━━━━━ Source data ━━━━━

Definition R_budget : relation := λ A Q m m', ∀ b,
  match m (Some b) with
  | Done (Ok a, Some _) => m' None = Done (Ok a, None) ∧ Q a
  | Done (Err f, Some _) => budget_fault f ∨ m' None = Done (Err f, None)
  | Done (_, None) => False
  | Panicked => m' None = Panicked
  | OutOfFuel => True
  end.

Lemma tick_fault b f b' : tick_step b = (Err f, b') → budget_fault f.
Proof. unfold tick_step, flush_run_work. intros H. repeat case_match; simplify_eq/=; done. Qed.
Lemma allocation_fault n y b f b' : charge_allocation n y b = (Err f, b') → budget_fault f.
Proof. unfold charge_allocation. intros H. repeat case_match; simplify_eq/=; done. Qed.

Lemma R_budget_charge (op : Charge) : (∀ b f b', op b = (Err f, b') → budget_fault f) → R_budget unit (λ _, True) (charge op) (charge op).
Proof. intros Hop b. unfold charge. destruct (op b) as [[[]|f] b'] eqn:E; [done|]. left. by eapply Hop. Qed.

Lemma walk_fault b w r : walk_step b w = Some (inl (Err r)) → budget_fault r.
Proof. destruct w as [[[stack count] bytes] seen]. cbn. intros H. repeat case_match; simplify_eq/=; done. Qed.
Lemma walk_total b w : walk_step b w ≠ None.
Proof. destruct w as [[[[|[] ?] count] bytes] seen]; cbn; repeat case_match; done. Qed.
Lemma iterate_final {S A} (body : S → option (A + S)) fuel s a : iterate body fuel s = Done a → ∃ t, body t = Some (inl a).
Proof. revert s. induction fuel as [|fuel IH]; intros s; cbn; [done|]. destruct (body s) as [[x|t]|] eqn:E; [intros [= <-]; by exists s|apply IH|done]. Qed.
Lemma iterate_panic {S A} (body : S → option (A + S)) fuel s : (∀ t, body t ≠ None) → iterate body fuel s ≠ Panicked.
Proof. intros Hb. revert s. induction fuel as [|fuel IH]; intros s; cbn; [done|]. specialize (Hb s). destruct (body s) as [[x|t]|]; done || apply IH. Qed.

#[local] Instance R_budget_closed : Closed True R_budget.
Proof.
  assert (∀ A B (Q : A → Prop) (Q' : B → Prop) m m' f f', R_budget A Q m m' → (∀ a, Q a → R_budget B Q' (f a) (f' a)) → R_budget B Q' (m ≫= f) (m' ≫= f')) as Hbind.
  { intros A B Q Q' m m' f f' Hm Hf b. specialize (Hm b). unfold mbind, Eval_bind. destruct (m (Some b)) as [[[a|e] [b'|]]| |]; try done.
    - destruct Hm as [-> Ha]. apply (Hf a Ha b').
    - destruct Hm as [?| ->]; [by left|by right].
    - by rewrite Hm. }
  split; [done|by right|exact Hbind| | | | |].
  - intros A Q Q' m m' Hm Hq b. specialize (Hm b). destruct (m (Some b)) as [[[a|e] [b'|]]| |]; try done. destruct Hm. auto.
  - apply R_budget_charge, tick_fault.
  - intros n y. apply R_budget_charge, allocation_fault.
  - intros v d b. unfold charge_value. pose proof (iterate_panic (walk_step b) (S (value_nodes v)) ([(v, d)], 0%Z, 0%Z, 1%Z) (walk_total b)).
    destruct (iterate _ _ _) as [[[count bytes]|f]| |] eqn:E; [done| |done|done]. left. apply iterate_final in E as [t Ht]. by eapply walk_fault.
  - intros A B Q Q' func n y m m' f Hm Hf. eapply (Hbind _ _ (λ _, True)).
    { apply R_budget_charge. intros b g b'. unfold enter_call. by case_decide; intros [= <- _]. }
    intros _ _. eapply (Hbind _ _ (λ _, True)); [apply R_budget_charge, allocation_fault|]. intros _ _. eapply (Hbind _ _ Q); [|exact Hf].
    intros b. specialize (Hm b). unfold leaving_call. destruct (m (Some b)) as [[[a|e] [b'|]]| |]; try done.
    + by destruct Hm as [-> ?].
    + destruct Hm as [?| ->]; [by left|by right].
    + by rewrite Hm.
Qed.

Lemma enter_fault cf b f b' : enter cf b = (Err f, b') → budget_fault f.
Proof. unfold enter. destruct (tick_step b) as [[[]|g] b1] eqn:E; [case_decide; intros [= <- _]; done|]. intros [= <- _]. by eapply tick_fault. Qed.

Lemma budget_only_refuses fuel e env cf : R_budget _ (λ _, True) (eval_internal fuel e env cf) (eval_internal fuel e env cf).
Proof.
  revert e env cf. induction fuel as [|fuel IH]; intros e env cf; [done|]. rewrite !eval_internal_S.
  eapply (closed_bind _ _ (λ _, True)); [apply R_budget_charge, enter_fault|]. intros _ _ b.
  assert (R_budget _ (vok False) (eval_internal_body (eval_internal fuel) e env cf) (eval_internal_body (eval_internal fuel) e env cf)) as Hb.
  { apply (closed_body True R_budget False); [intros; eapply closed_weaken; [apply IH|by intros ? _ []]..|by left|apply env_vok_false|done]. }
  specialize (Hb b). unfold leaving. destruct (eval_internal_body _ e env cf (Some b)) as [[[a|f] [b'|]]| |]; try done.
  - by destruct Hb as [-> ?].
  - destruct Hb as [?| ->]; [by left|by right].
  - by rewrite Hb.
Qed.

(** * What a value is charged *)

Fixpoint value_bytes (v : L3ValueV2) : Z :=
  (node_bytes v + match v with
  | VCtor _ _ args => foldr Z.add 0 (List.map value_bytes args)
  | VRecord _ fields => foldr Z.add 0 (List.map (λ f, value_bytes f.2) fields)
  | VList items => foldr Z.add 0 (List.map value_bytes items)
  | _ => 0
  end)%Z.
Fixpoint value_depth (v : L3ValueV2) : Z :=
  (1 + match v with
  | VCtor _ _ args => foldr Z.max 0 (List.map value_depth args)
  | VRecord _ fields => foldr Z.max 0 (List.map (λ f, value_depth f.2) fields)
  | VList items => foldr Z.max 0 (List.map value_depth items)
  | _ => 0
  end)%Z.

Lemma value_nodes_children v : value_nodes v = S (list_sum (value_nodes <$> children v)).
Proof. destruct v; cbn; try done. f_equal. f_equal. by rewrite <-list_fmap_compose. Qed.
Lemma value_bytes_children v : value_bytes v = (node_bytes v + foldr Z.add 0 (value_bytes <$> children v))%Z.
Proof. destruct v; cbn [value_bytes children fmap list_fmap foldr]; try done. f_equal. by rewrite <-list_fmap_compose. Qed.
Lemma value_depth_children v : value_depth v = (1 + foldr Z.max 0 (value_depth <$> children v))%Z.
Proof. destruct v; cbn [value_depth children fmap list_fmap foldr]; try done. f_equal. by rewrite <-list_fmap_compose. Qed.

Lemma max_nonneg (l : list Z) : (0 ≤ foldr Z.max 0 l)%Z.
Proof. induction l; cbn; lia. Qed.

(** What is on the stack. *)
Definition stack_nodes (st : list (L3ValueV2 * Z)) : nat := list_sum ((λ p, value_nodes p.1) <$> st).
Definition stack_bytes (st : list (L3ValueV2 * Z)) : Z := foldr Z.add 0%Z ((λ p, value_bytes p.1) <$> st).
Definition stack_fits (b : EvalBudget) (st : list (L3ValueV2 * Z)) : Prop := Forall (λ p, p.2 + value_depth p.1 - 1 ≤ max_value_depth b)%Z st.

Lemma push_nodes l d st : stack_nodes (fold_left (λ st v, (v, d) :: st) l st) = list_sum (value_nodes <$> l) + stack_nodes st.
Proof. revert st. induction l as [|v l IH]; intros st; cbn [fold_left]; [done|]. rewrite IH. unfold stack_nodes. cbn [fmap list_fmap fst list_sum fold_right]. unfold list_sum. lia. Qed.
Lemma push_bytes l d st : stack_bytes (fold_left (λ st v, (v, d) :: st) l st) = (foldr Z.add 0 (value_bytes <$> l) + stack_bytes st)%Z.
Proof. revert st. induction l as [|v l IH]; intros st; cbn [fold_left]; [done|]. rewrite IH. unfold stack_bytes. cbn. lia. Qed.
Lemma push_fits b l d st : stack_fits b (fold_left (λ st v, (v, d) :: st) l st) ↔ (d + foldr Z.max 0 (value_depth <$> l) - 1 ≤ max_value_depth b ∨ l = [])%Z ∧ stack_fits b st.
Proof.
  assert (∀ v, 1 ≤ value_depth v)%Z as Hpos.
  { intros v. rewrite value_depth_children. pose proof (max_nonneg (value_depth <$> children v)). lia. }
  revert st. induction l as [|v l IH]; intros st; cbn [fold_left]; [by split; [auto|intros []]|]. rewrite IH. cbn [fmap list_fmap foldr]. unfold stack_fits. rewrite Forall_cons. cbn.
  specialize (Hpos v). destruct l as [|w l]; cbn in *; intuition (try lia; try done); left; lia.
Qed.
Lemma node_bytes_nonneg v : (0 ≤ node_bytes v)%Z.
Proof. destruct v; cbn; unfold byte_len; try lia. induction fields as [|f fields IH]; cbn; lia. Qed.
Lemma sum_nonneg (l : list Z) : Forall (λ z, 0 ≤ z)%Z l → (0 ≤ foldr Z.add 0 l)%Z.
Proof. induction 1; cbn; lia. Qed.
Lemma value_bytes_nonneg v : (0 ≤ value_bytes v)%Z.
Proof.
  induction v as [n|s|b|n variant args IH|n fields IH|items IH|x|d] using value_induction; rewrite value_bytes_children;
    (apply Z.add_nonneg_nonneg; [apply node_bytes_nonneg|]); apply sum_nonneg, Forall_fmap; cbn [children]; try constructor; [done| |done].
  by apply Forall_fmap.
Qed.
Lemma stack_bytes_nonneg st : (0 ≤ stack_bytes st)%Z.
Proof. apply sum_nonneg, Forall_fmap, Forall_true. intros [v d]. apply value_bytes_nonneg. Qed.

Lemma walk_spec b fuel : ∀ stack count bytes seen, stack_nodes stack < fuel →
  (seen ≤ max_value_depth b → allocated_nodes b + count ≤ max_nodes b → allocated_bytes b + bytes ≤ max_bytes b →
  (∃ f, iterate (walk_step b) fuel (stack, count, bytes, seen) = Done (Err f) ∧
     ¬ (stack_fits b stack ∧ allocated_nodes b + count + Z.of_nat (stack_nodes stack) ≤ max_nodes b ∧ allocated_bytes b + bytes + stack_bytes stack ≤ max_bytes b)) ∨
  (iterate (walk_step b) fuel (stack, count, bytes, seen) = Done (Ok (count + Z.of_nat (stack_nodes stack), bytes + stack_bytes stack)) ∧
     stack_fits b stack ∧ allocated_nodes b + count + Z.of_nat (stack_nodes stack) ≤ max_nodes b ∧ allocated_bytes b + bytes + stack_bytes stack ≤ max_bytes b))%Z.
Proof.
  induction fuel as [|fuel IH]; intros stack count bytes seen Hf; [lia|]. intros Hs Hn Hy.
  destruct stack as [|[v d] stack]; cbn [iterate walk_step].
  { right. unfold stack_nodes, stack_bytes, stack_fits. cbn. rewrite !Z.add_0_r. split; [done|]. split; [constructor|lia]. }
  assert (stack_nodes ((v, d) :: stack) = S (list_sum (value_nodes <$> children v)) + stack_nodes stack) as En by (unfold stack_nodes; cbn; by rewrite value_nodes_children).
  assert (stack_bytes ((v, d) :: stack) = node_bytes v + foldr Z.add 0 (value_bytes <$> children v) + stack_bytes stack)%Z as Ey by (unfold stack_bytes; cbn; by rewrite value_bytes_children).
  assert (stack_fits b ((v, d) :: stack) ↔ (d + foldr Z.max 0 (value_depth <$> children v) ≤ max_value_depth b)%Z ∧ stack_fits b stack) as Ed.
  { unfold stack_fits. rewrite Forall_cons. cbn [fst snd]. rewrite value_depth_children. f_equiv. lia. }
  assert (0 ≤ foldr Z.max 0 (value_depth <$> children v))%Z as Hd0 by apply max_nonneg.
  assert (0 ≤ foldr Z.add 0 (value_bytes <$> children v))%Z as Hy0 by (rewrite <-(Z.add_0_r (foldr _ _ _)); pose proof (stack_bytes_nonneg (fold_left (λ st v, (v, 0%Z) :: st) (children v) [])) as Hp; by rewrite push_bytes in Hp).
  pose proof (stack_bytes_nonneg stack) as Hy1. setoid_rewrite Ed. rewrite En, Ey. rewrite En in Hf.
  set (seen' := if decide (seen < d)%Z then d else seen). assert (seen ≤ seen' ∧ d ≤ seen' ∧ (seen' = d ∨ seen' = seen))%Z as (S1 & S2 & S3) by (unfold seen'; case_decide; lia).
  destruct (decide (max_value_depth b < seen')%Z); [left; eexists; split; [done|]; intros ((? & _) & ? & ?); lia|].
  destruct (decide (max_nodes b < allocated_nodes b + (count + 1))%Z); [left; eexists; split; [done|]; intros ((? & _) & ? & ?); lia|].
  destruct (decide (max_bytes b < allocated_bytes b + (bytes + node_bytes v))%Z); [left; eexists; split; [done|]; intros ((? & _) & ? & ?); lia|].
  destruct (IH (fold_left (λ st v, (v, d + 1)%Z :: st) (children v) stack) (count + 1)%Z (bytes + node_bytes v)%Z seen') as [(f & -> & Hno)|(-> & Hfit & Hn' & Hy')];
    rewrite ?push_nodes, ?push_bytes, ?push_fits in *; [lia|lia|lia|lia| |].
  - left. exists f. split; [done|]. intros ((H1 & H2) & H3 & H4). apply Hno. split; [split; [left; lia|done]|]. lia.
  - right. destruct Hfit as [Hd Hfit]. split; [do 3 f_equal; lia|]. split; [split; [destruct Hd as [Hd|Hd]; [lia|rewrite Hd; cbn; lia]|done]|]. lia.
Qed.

━━━━━

:: Work to complete ::
Restate exactly the records above from their first line through the line that holds "Proof. revert s.", please, including both and leaving out all others.

:: Finished task ::
Definition R_budget : relation := λ A Q m m', ∀ b,
  match m (Some b) with
  | Done (Ok a, Some _) => m' None = Done (Ok a, None) ∧ Q a
  | Done (Err f, Some _) => budget_fault f ∨ m' None = Done (Err f, None)
  | Done (_, None) => False
  | Panicked => m' None = Panicked
  | OutOfFuel => True
  end.

Lemma tick_fault b f b' : tick_step b = (Err f, b') → budget_fault f.
Proof. unfold tick_step, flush_run_work. intros H. repeat case_match; simplify_eq/=; done. Qed.
Lemma allocation_fault n y b f b' : charge_allocation n y b = (Err f, b') → budget_fault f.
Proof. unfold charge_allocation. intros H. repeat case_match; simplify_eq/=; done. Qed.

Lemma R_budget_charge (op : Charge) : (∀ b f b', op b = (Err f, b') → budget_fault f) → R_budget unit (λ _, True) (charge op) (charge op).
Proof. intros Hop b. unfold charge. destruct (op b) as [[[]|f] b'] eqn:E; [done|]. left. by eapply Hop. Qed.

Lemma walk_fault b w r : walk_step b w = Some (inl (Err r)) → budget_fault r.
Proof. destruct w as [[[stack count] bytes] seen]. cbn. intros H. repeat case_match; simplify_eq/=; done. Qed.
Lemma walk_total b w : walk_step b w ≠ None.
Proof. destruct w as [[[[|[] ?] count] bytes] seen]; cbn; repeat case_match; done. Qed.
Lemma iterate_final {S A} (body : S → option (A + S)) fuel s a : iterate body fuel s = Done a → ∃ t, body t = Some (inl a).
Proof. revert s. induction fuel as [|fuel IH]; intros s; cbn; [done|]. destruct (body s) as [[x|t]|] eqn:E; [intros [= <-]; by exists s|apply IH|done]. Qed.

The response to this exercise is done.